ISAAC ALBÉNIZ (1860-1909)
Asturias
November 2, 2014: Sharon Isbin, guitar
Composer and piano virtuoso Isaac Albéniz became one of the most influential figures in Spanish music history, creating a national idiom based on his native folk music. An amazing child prodigy, he was nevertheless such an unruly youth that he ran away from home several times, and by age thirteen he had journeyed to Argentina as a stowaway, and to Uruguay, Brazil, Cuba, Puerto Rico, San Francisco, and back to Spain. He later traveled throughout Europe, composing his most Spanish-sounding pieces when he was away from his native land. In 1903 he moved to Nice, where he composed his most famous works for piano, collected in the Suite Iberia, published in four books between 1906 and 1909. He died in Cambô-les-Bains, Pyrenées, just before his forty-ninth birthday.
Albéniz composed mostly for the piano though he wrote several works for the theater, of which Pepita Jiménez and San Antonio de la Flórida achieved a certain success. Many of his colorful piano works have been arranged for a variety of instruments—the present Asturias is more often heard on guitar than on piano, thanks to the popular arrangements by guitarists Andrés Segovia and Francisco Tárrega, among many others.

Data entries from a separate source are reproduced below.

(* ===== verification/AccountTable.v ===== *)
(** * Accounts over the users table

    The programs of Auth.v with their account calls done by [UsersRepo] (repo.go) against the tables, beside
    the Redis keyspace of Auth.v.  The unique key on the account name is what keeps two registrations apart,
    and it compares names under the collation of the column, which ignores case.  [Register] is proved
    alone against the table, and in any number of copies that race for names. *)

From S2P Require Import Gorm Repo UsersRepo.
From S2P Require Import Prelude GoStrings Proc Errors Model GoContext Collation Base64 Password Auth Concurrent.
Import Gorm(database, committed, pending, nextId, history, tb_users, DbE).

Local Open Scope string_scope.
Local Open Scope list_scope.
Local Open Scope Z_scope.

(** The repository method behind a call. *)
Definition accountCall (X : Type) (c : AuthE X) : option (proc DbE X) :=
  match c in AuthE X return option (proc DbE X) with
  | ACount ctx username => Some (UsersRepo.Count ctx username)
  | ACreate ctx u => Some (UsersRepo.Create ctx u)
  | AFindByUsername ctx username => Some (UsersRepo.FindByUsername ctx username)
  | AFindByID ctx id => Some (UsersRepo.FindByID ctx id)
  | AUpdatePassword ctx id hashed => Some (UsersRepo.UpdatePassword ctx id hashed)
  | _ => None
  end.

Record accounts := mkAccounts { ac_db : database; ac_redis : rstate }.

Definition users (a : accounts) : list User := tb_users (committed (ac_db a)).

Section accounts.
Context `{Collation} (up : bool).

Definition serveAccounts (X : Type) (c : AuthE X) (a : accounts) (x : X) (a' : accounts) : Prop :=
  match accountCall X c with
  | Some p => sruns Gorm.gorm p (ac_db a) x (ac_db a') /\ ac_redis a' = ac_redis a
  | None => redis up X c (ac_redis a) x (ac_redis a') /\ ac_db a' = ac_db a
  end.

(** No two rows have the same id or collating names, and new ids are larger than all of them. *)
Record distinctUsers (d : database) : Prop := mkDistinct {
  du_open : pending d = None;
  du_keys : forall i j u v, tb_users (committed d) !! i = Some u -> tb_users (committed d) !! j = Some v ->
    Gorm.sameKey Gorm.Users u v = true -> i = j;
  du_next : forall u, u ∈ tb_users (committed d) -> u_ID u < nextId d Gorm.Users }.

Lemma sameKey_sym (u v : User) : Gorm.sameKey Gorm.Users u v = Gorm.sameKey Gorm.Users v u.
Proof. cbn. by rewrite Z.eqb_sym, collates_sym. Qed.

(** *** Creating a row *)

(** The row [Create] stores. *)
Definition newUser (d : database) (u : User) : User :=
  if u_ID u =? 0 then mkUser (nextId d Gorm.Users) (u_Username u) (u_Password u) (u_Nickname u) (u_Avatar u) (u_Role u) else u.

Definition taken (d : database) (u : User) : bool :=
  existsb (Gorm.sameKey Gorm.Users (newUser d u)) (tb_users (committed d)).

Definition withUser (d : database) (u : User) : database :=
  Gorm.useId Gorm.Users (u_ID (newUser d u))
    (Gorm.write d (Gorm.put Gorm.Users (tb_users (committed d) ++ [newUser d u]) (committed d))).

Lemma stored_user d (u : User) : Gorm.stored Gorm.Users Gorm.db d u = newUser d u.
Proof.
  unfold Gorm.stored, newUser. change (Gorm.toInt (Gorm.column Gorm.Users u "id")) with (u_ID u).
  cbn [Gorm.autoIncrement andb Gorm.q_omit Gorm.db]. destruct (u_ID u =? 0); [|done]. by destruct u as [? ? ? ? [?|] ?].
Qed.

Lemma inserted_user d u : pending d = None ->
  Gorm.inserted Gorm.Users Gorm.db d (newUser d u)
  = if taken d u then None else Some (Gorm.put Gorm.Users (tb_users (committed d) ++ [newUser d u]) (committed d)).
Proof. intros Ho. unfold Gorm.inserted. rewrite Gorm.view_open by done. unfold taken. cbn [Gorm.rows]. by destruct (existsb _ _). Qed.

Asturias dates from the early 1890s, probably during the time Albéniz was living in London. It was published as “Preludio” in two different collections before it ended up in the collection of eight pieces that German publisher Hofmeister issued two years after Albéniz’s death. Hofmeister titled the group Suite española, op. 47, after a work that had been advertised in 1886 but had never materialized. No. 5, Asturias, was subtitled “Leyenda” (Legend). One of the many nostalgic pieces he wrote outside of his native land, Asturias evokes the beautiful Asturias region of northwest Spain. Albéniz knowledgeably suggests the flamenco guitar style by using a pedal point on an open string and broken chord figurations. The slower central section imitates the improvisatory style of flamenco singing in which Gypsy, Indian, and Arabic influences are all present.